MATERIAL PROVIDED section start

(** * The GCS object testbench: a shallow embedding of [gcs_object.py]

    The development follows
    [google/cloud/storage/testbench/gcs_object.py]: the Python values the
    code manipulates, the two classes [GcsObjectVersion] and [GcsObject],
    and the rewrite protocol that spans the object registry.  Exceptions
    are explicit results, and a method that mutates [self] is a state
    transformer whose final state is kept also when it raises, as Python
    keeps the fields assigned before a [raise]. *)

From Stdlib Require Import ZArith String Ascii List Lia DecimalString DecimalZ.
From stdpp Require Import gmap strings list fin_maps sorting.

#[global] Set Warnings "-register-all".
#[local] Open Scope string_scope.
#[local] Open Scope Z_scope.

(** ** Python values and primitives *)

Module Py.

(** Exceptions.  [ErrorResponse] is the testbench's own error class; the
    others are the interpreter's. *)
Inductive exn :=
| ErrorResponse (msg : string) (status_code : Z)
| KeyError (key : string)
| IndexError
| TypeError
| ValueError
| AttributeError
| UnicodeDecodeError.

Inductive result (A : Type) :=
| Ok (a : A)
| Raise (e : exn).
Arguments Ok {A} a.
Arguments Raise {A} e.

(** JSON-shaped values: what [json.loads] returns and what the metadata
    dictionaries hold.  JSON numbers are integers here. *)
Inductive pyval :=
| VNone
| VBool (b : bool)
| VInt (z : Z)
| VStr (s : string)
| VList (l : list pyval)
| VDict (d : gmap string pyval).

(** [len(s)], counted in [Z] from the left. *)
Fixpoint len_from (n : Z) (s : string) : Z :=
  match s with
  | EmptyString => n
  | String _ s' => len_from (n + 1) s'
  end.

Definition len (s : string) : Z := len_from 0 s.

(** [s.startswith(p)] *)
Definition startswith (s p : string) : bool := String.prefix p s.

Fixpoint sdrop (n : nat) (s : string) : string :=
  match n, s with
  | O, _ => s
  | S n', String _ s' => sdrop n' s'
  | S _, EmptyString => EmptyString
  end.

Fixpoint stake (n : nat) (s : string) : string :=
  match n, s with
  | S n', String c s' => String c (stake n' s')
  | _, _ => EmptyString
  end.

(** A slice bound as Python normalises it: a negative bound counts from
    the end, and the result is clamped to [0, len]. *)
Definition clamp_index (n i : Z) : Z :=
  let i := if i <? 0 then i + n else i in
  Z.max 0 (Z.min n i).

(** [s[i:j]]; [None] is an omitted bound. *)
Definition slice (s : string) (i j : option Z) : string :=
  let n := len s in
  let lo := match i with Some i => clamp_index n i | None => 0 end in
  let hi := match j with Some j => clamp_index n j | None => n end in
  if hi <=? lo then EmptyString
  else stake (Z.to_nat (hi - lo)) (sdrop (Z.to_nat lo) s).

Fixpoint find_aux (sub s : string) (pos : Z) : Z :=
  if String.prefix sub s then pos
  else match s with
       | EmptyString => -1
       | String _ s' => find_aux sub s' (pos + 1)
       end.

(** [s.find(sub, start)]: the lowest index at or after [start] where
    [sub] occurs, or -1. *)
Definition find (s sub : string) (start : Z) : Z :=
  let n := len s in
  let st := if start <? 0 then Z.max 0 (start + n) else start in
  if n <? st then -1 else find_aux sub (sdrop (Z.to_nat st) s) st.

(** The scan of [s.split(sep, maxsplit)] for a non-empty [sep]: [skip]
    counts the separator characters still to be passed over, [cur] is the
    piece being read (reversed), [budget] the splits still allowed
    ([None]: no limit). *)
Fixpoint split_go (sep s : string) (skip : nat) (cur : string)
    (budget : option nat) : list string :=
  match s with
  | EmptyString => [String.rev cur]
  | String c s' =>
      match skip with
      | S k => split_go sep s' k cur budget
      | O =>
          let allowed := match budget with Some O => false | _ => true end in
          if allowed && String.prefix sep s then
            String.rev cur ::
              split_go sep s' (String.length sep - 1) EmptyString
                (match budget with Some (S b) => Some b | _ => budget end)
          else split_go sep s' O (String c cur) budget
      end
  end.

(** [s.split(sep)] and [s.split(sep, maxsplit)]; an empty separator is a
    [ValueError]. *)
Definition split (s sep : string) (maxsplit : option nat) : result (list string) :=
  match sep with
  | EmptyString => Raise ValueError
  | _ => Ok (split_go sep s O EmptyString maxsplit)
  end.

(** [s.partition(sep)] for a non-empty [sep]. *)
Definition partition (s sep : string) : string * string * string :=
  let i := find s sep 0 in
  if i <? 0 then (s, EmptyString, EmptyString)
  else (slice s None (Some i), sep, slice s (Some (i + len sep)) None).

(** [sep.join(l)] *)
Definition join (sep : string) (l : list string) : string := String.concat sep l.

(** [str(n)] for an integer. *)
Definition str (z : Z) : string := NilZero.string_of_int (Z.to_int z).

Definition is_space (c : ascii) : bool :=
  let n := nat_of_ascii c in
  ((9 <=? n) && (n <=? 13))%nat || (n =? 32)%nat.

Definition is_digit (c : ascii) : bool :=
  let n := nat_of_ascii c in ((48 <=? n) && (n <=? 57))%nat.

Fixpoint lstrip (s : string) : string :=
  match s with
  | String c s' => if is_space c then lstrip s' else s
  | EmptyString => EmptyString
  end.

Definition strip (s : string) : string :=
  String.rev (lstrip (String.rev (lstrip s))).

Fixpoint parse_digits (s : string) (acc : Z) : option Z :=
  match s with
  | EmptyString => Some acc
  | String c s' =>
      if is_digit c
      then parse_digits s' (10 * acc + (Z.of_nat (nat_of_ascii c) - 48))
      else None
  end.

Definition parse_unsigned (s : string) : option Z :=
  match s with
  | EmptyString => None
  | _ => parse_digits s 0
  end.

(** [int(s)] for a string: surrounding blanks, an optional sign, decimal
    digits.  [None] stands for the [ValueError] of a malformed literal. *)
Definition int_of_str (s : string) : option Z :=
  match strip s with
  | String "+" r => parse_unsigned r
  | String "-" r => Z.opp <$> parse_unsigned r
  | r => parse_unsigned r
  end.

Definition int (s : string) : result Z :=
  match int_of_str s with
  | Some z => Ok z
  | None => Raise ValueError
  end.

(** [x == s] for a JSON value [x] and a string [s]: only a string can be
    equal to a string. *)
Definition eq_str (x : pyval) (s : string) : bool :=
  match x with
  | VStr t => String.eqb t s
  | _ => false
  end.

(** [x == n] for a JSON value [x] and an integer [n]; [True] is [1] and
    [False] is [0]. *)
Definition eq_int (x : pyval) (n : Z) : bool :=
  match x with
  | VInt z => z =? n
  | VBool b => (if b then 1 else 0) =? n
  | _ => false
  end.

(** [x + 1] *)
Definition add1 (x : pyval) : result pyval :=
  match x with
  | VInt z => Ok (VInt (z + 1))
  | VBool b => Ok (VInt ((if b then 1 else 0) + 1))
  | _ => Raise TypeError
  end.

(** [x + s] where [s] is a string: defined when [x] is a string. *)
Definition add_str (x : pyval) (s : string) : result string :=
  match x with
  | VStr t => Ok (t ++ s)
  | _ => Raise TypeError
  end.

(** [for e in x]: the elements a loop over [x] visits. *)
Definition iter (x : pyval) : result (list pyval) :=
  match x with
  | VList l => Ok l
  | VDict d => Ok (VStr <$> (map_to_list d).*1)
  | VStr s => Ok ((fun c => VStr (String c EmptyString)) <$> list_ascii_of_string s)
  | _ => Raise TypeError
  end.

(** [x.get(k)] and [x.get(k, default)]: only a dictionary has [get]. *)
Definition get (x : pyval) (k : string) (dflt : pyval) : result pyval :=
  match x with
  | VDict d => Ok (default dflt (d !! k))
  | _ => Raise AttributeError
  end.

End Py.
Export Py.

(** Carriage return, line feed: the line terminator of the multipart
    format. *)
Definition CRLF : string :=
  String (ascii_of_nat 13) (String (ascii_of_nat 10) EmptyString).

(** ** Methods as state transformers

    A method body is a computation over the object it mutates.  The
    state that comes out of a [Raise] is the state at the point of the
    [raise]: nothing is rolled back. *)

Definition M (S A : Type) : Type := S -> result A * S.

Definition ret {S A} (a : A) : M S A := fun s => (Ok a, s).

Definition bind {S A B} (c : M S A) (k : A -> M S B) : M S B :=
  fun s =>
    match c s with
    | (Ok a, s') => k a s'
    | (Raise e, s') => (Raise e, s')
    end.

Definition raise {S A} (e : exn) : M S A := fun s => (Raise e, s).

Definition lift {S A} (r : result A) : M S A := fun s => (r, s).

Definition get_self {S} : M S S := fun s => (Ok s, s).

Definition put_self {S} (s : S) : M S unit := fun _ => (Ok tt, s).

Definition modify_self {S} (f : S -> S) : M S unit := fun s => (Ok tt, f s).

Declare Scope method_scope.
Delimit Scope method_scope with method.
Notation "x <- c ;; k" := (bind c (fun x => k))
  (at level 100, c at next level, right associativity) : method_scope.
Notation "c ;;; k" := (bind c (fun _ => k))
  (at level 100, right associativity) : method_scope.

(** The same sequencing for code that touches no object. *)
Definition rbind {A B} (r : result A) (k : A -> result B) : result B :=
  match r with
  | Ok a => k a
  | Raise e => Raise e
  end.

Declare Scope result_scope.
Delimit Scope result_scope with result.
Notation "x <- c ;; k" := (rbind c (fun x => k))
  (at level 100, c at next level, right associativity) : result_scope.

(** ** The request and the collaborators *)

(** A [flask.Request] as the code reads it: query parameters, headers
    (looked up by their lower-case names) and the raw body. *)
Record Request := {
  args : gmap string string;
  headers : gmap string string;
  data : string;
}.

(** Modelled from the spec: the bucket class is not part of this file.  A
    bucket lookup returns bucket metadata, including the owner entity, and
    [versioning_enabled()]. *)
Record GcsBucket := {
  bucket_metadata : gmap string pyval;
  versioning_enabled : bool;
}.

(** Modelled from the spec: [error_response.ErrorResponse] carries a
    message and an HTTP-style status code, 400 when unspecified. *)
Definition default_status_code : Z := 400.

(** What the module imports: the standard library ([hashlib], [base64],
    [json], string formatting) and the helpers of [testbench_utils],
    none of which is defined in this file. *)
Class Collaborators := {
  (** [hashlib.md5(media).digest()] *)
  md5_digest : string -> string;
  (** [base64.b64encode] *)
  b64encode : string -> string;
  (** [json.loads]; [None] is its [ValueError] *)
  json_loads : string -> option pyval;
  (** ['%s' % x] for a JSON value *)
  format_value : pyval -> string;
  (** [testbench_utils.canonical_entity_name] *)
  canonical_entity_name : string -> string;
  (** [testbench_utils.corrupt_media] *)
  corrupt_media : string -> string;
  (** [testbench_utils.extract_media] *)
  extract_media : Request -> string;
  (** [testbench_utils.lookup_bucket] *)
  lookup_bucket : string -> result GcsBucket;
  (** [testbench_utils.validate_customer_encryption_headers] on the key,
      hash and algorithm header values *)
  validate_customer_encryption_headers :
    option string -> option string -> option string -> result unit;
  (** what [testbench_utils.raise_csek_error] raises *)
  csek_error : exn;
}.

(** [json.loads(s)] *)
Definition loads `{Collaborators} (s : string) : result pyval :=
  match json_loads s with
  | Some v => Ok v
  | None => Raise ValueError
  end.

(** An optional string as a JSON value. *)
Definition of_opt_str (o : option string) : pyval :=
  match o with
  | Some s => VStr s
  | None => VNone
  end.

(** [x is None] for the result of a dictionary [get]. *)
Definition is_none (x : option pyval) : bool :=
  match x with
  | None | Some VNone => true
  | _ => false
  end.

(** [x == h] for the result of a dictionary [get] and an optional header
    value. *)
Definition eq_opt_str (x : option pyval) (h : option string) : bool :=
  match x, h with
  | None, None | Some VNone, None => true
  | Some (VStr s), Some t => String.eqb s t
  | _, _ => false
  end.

MATERIAL PROVIDED section end

TASK STATEMENT: Extract exactly the leading lines of the data, stopping at and including the line with "and the rewrite".

REPLY TO THE EXERCISE:
(** * The GCS object testbench: a shallow embedding of [gcs_object.py]

    The development follows
    [google/cloud/storage/testbench/gcs_object.py]: the Python values the
    code manipulates, the two classes [GcsObjectVersion] and [GcsObject],
    and the rewrite protocol that spans the object registry.  Exceptions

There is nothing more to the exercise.